The records sit below. Return every line in them that holds the word "EmptyString".
BEGIN Records for this task
(** A lone surrogate (U+D800 to U+DFFF), which a Python [str] may hold
    and UTF-8 has no encoding for, is written as the three bytes its code
    point would take: [ED], a byte from [A0] to [BF], a continuation byte.
    No encoded character starts that way. *)
Fixpoint has_surrogate (s : string) : bool :=
  match s with
  | String c ((String c' _) as rest) =>
      ((N_of_ascii c =? 237)%N
       && (160 <=? N_of_ascii c')%N && (N_of_ascii c' <=? 191)%N)
      || has_surrogate rest
  | _ => false
  end.

(** [len(s)]: the number of code points. *)
Fixpoint py_len (s : string) : nat :=
  match s with
  | EmptyString => O
  | String c rest =>
      if is_continuation c then py_len rest else S (py_len rest)
  end.

(** [s[:n]]: the first [n] code points. *)
Fixpoint py_take (n : nat) (s : string) : string :=
  match s with
  | EmptyString => EmptyString
  | String c rest =>
      if is_continuation c then String c (py_take n rest)
      else match n with
           | O => EmptyString
           | S n' => String c (py_take n' rest)
           end
  end.

(** Zero-padded decimal of fixed width ([%0wd]). *)
Fixpoint dec (width : nat) (x : Z) : string :=
  match width with
  | O => EmptyString
  | S w =>
      String (ascii_of_N (48 + Z.to_N ((x / 10 ^ Z.of_nat w) mod 10)))
             (dec w x)
  end.

(** ** Timestamps

    A BSON date is a number of milliseconds since the Unix epoch; the
    driver hands it back as a naive [datetime] in UTC. *)

Module Datetime.

(** Year, month and day of a number of days since 1970-01-01 in the
    proleptic Gregorian calendar. *)
Definition civil (days : Z) : Z * Z * Z :=
  let z := days + 719468 in
  let era := z / 146097 in
  let doe := z mod 146097 in
  let yoe := (doe - doe / 1460 + doe / 36524 - doe / 146096) / 365 in
  let doy := doe - (365 * yoe + yoe / 4 - yoe / 100) in
  let mp := (5 * doy + 2) / 153 in
  let d := doy - (153 * mp + 2) / 5 + 1 in
  let m := if mp <? 10 then mp + 3 else mp - 9 in
  let y := yoe + era * 400 + (if m <=? 2 then 1 else 0) in
  (y, m, d).

(** [datetime.isoformat(sep)]: [YYYY-MM-DD], the separator, [HH:MM:SS]
    and, when the microsecond is not zero, [.ffffff]. *)
Definition format (sep : string) (t : Z) : string :=
  let '(y, m, d) := civil (t / 86400000) in
  let ms := t mod 86400000 in
  let frac := ms mod 1000 in
  dec 4 y +:+ "-" +:+ dec 2 m +:+ "-" +:+ dec 2 d +:+ sep
    +:+ dec 2 (ms / 3600000) +:+ ":" +:+ dec 2 (ms / 60000 mod 60)
    +:+ ":" +:+ dec 2 (ms / 1000 mod 60)
    +:+ (if frac =? 0 then EmptyString else "." +:+ dec 6 (frac * 1000)).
END Records for this task
Response:
  | EmptyString => O
  | EmptyString => EmptyString
           | O => EmptyString
  | O => EmptyString
    +:+ (if frac =? 0 then EmptyString else "." +:+ dec 6 (frac * 1000)).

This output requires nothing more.